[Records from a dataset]
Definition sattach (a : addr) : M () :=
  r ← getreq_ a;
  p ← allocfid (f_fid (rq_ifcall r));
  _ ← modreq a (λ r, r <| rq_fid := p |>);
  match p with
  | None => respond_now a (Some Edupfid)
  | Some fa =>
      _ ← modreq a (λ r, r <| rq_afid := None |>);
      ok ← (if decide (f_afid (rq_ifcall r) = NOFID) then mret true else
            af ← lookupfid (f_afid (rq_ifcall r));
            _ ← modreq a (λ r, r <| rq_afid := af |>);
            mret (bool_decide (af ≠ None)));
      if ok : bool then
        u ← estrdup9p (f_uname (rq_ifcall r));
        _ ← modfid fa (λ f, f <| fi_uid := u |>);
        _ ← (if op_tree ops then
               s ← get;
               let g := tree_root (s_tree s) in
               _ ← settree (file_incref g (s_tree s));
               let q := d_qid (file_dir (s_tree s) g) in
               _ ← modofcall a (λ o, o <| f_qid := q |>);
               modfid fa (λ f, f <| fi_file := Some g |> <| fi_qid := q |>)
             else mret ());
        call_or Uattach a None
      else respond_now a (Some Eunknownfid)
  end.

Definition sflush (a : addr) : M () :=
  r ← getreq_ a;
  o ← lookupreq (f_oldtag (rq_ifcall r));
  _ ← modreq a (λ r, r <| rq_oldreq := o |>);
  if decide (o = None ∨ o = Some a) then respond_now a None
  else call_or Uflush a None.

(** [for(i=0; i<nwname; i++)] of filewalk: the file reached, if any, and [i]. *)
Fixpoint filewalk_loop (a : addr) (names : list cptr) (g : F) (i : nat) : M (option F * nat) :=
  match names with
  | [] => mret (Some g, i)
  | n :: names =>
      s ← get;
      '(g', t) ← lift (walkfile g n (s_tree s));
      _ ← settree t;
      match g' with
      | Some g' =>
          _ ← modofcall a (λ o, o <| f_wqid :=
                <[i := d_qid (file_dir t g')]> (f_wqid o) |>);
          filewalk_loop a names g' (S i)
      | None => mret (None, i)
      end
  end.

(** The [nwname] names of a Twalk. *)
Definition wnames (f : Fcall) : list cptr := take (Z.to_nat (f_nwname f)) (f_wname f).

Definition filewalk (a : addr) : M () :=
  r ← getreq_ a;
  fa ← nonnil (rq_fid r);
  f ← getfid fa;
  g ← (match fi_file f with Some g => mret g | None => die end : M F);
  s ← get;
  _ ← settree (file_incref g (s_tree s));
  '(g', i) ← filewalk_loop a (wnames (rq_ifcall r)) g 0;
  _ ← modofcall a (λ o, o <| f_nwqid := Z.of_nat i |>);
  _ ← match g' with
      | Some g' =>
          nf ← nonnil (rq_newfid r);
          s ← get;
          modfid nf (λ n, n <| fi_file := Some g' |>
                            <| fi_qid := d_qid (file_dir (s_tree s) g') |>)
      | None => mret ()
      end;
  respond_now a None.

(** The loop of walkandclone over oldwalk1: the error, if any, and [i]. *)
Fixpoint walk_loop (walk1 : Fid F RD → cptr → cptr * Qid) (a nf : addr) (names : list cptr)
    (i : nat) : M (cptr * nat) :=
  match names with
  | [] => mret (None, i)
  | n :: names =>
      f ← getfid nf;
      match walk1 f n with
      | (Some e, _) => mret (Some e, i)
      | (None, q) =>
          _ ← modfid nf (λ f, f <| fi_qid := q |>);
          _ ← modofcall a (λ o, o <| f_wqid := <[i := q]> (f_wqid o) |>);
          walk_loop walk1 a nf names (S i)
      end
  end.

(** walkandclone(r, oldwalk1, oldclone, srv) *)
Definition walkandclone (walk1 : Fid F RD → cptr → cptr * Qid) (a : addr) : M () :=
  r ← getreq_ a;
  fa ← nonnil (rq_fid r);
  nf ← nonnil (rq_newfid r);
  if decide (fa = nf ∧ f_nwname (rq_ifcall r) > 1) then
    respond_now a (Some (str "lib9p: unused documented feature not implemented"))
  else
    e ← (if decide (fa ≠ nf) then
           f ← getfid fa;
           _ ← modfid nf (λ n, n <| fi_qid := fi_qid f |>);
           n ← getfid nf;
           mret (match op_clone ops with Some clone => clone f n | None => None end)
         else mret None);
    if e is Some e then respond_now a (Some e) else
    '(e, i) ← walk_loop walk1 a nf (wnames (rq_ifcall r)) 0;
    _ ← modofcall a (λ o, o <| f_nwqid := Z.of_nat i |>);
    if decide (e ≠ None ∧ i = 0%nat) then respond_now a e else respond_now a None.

» **Required work**
The lines to return are those in the records above that hold the word "settree".

» **Task answer**
               _ ← settree (file_incref g (s_tree s));
      _ ← settree t;
  _ ← settree (file_incref g (s_tree s));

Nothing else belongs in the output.